Трой подумала, что, обладай старая леди даже силой горгоны Медузы, ей не удалось бы сейчас заставить это юное существо окаменеть. И в самом деле, уголки губ миссис Форрестер тронула даже легкая улыбка.
– Полагаю, дорогая, ты ничем не хуже и не лучше основной массы своего поколения, – заключила она. – Чистоты и свежести тебе, во всяком случае, не занимать.
– О да, я чиста, как слезка ангела, и свежа, как огурчик, правда ведь? Как по-вашему, тетя Колумбина, смогу я украсить собой дом Хилли хоть немножко?

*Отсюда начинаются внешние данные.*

(** X17. Normalising an ASCII symbol is stable: a market tool called with a
    symbol and called with that symbol already trimmed and upper-cased are
    the same coroutine, so the same collaborator call and the same text. *)
Theorem normalised_symbol_gives_same_dispatch (U : UnicodeData) (tool : pystr)
    (arguments : gmap pystr pyval) (s : pystr) :
  tool = u "get_stock_price" \/ tool = u "get_stock_analysis" ->
  ascii_text s ->
  arguments !! u "symbol" = Some (VStr s) ->
  call_tool U tool (<[ u "symbol" := VStr (py_upper U (py_strip s)) ]> arguments)
  = call_tool U tool arguments.
Proof.
  intros Htool Hs Hk.
  pose proof (normalised_symbol_is_stable U s Hs) as Hstable.
  assert ((<[ u "symbol" := VStr (py_upper U (py_strip s)) ]> arguments)
            !! u "symbol" = Some (VStr (py_upper U (py_strip s)))) as Hk'
    by apply lookup_insert_eq.
  destruct (py_strip s) as [|c t] eqn:Hstrip.
  - assert (val_strip (py_or (dict_get arguments (u "symbol")) (VStr [])) = Ok [])
      as Hv by (rewrite (val_strip_or_text _ _ _ Hk), Hstrip; reflexivity).
    assert (val_strip (py_or (dict_get
              (<[ u "symbol" := VStr (py_upper U []) ]> arguments) (u "symbol"))
              (VStr [])) = Ok []) as Hv'
      by (rewrite (val_strip_or_text _ _ _ Hk'); reflexivity).
    destruct Htool as [-> | ->].
    + rewrite (call_tool_price_empty U _ Hv), (call_tool_price_empty U _ Hv').
      reflexivity.
    + rewrite (call_tool_analysis_empty U _ Hv),
        (call_tool_analysis_empty U _ Hv').
      reflexivity.
  - assert (py_strip s <> []) as Hne by (rewrite Hstrip; discriminate).
    rewrite <- Hstrip in *.
    assert (py_strip (py_upper U (py_strip s)) <> []) as Hne'.
    { intros Hempty. rewrite Hempty in Hstable. cbn in Hstable.
      pose proof (py_upper_nonempty U _ Hne) as Hup.
      rewrite <- Hstable in Hup. discriminate Hup. }
    destruct Htool as [-> | ->].
    + rewrite (call_tool_price_symbol U _ _ Hk' Hne'),
        (call_tool_price_symbol U _ _ Hk Hne), Hstable.
      reflexivity.
    + rewrite (call_tool_analysis_symbol U _ _ Hk' Hne'),
        (call_tool_analysis_symbol U _ _ Hk Hne), Hstable.
      reflexivity.
Qed.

– Внешним видом так уж точно, – отвечала пожилая дама. – Что есть, то есть. Остальное будет зависеть от поведения.
– От поведения, – задумчиво повторила Крессида.
Воцарилось молчание. Поленья потрескивали в очаге. Легким дуновением воздуха откуда-то из-под самого потолка слегка качнуло «ветку поцелуев» на ее мишурном шнурочке. Из столовой, отделенной от гостиной толстыми стенами и дверьми, донесся приглушенный смех Хилари. И тоном, столь поразительно далеким от давешнего, что разницу уловил бы и глухой, мисс Тоттенхэм задала очередной вопрос:
– Тетя Колумбина, а могли бы вы назвать меня «великой грешницей»?
– Господи, о чем ты, дитя мое? Что случилось?
Девушка открыла парчовую золотистую сумочку и вынула сложенный вдвое листок бумаги.
– Это я нашла у себя под дверью, когда ходила переодеваться. Хотела дождаться Хилари. Но, наверное, вам обеим тоже надо показать. Вот, пожалуйста.